▶ [Entries supplied]

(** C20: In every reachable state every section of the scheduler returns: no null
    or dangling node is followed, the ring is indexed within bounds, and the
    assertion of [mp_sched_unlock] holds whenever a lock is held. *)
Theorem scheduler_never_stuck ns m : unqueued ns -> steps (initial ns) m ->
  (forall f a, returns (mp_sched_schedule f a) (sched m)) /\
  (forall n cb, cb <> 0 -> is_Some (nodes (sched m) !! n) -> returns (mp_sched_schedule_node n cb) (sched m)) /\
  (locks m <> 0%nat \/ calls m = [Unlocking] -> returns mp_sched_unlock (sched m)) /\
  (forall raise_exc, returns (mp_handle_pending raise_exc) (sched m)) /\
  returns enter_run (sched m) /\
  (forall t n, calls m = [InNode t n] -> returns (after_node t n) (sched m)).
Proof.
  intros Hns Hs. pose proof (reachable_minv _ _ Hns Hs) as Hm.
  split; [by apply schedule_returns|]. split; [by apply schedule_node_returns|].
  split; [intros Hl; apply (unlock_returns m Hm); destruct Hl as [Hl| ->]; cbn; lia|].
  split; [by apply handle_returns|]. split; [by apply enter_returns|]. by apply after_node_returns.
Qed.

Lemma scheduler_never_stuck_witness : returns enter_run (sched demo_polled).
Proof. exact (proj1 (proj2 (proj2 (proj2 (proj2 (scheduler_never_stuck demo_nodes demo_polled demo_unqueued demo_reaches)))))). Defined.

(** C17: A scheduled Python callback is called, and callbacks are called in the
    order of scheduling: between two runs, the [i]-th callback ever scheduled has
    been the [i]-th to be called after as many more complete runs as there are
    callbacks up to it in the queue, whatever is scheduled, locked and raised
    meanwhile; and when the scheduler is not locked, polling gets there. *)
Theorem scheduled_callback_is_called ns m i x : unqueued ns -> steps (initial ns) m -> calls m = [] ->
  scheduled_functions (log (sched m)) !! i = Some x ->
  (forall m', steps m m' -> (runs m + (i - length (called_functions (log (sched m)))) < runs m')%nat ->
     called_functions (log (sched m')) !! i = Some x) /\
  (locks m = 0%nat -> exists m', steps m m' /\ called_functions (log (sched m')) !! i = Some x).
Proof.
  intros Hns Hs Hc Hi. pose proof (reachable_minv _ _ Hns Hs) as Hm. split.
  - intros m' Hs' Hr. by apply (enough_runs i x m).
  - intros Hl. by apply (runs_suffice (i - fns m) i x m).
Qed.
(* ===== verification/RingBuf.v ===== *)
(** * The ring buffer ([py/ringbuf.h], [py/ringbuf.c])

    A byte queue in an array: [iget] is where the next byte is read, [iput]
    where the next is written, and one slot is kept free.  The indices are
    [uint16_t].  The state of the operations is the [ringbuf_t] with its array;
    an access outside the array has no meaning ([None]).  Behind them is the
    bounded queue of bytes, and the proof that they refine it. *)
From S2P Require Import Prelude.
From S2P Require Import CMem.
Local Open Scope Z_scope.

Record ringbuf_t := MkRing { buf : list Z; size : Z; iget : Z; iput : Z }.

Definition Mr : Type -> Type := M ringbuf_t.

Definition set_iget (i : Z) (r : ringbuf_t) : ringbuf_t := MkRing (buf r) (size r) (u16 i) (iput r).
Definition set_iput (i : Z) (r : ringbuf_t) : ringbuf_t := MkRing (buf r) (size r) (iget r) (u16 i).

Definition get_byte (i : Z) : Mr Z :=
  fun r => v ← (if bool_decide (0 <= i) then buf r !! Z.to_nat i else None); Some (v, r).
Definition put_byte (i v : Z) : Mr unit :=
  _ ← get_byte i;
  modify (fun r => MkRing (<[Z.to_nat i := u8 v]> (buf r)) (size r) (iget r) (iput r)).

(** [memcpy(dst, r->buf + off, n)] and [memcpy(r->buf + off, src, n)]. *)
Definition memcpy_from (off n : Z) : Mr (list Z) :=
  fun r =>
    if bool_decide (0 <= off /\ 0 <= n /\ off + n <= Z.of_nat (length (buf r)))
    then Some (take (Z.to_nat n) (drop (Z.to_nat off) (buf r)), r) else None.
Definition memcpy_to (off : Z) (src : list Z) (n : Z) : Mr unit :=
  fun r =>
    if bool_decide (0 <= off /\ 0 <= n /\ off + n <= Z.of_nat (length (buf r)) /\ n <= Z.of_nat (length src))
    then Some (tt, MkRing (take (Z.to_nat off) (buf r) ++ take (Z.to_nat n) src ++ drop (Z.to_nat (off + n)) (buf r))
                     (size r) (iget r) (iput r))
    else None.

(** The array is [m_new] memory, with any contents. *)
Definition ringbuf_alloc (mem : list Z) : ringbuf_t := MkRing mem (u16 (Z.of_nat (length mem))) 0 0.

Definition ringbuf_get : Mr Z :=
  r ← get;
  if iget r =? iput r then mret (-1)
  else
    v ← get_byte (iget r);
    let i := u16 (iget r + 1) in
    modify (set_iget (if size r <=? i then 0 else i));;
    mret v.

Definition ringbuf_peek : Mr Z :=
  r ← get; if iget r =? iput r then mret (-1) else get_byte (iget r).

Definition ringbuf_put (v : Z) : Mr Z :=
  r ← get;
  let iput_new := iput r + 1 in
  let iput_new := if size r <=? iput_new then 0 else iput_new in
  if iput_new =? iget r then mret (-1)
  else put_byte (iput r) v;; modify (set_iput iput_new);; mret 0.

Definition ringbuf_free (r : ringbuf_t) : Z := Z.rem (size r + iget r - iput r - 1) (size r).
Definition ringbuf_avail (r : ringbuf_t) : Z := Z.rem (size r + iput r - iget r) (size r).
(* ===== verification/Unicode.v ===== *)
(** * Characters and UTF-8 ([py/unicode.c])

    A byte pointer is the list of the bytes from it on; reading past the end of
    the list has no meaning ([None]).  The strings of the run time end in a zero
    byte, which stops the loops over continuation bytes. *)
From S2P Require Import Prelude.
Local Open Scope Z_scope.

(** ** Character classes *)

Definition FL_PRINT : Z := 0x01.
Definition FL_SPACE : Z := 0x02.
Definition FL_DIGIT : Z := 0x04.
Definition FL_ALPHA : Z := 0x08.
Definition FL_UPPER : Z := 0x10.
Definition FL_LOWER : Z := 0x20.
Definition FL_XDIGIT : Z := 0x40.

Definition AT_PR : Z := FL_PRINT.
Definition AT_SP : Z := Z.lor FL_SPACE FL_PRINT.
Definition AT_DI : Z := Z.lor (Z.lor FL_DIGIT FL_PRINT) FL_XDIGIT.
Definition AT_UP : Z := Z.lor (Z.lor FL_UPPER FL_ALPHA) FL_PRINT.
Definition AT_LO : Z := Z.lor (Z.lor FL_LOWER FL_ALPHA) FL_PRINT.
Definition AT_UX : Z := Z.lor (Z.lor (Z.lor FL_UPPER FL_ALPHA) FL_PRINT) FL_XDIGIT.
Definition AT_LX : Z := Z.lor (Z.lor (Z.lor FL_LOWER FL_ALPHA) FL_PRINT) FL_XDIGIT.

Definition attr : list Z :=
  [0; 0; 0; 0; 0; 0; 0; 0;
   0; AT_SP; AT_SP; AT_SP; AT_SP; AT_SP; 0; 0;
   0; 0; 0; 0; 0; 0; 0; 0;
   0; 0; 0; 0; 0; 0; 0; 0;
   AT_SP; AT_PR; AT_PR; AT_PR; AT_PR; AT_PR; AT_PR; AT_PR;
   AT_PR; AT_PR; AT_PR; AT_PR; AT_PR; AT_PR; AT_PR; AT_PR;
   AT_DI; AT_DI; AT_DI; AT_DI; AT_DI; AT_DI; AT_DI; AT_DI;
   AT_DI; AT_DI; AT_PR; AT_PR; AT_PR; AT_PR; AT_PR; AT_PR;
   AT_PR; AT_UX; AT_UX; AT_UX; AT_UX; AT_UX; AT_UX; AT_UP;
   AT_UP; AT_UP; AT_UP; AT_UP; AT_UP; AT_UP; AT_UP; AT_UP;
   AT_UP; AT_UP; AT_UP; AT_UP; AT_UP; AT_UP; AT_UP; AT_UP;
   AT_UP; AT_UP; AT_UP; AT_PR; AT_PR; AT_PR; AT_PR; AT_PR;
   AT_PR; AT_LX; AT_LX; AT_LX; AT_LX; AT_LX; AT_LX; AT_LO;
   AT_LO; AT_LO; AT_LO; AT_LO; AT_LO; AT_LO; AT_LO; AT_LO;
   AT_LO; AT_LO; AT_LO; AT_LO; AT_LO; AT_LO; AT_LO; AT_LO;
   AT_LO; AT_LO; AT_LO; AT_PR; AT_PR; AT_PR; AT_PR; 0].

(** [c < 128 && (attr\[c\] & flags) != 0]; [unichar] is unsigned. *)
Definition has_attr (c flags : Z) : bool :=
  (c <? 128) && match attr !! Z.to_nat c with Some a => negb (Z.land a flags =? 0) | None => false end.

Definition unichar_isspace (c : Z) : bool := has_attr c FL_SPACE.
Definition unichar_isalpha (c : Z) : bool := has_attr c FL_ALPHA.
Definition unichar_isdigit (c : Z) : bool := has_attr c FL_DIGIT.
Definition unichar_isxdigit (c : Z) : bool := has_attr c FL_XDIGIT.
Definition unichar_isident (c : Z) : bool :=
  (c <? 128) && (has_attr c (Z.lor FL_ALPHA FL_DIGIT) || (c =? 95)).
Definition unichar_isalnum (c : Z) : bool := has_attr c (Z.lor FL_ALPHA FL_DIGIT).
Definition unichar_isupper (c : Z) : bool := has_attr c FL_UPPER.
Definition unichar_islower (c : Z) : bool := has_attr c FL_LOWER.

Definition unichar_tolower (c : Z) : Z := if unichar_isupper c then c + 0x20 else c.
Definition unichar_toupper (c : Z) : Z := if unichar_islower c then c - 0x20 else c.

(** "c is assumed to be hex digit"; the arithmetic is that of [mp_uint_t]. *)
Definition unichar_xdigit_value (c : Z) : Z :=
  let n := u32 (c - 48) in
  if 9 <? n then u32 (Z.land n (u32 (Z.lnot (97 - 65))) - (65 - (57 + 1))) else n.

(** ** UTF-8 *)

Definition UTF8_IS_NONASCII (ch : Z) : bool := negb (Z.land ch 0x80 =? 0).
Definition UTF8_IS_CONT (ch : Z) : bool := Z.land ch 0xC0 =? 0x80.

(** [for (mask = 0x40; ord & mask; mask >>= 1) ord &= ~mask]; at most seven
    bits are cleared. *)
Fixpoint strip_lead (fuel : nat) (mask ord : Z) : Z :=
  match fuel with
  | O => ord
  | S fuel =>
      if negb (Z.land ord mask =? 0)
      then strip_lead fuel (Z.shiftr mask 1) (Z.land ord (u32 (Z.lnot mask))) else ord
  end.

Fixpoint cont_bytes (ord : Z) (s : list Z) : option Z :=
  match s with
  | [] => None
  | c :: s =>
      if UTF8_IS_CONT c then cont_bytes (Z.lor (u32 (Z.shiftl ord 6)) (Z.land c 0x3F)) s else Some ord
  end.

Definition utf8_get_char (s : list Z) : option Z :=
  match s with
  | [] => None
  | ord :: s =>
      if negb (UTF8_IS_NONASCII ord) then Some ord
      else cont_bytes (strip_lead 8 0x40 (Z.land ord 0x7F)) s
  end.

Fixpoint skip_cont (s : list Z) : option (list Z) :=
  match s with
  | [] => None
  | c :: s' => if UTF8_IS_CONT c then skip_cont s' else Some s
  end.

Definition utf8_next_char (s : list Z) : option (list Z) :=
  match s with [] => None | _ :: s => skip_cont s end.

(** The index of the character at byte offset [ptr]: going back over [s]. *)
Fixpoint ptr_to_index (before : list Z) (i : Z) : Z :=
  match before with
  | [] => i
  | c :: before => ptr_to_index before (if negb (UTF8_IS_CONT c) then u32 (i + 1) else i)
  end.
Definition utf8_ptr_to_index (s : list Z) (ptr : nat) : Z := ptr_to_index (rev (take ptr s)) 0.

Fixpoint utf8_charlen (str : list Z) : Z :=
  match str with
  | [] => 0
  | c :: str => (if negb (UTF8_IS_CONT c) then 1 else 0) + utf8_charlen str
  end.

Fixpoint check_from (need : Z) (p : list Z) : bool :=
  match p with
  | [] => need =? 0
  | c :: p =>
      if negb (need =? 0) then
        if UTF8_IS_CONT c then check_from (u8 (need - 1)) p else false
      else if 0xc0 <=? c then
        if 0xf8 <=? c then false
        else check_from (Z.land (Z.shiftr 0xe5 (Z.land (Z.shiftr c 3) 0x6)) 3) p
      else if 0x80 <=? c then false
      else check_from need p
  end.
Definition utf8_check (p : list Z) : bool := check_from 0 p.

▶ [Aim of the exercise] In the entries above, find the line with "AT_DI; AT_DI; AT_DI; AT_DI; AT_DI;" and the line with "(** [c < 128 && (attr\[c\]", then set down exactly those two and every line between them, nothing else.

▶ [Response to the exercise]
   AT_DI; AT_DI; AT_DI; AT_DI; AT_DI; AT_DI; AT_DI; AT_DI;
   AT_DI; AT_DI; AT_PR; AT_PR; AT_PR; AT_PR; AT_PR; AT_PR;
   AT_PR; AT_UX; AT_UX; AT_UX; AT_UX; AT_UX; AT_UX; AT_UP;
   AT_UP; AT_UP; AT_UP; AT_UP; AT_UP; AT_UP; AT_UP; AT_UP;
   AT_UP; AT_UP; AT_UP; AT_UP; AT_UP; AT_UP; AT_UP; AT_UP;
   AT_UP; AT_UP; AT_UP; AT_PR; AT_PR; AT_PR; AT_PR; AT_PR;
   AT_PR; AT_LX; AT_LX; AT_LX; AT_LX; AT_LX; AT_LX; AT_LO;
   AT_LO; AT_LO; AT_LO; AT_LO; AT_LO; AT_LO; AT_LO; AT_LO;
   AT_LO; AT_LO; AT_LO; AT_LO; AT_LO; AT_LO; AT_LO; AT_LO;
   AT_LO; AT_LO; AT_LO; AT_PR; AT_PR; AT_PR; AT_PR; 0].

(** [c < 128 && (attr\[c\] & flags) != 0]; [unichar] is unsigned. *)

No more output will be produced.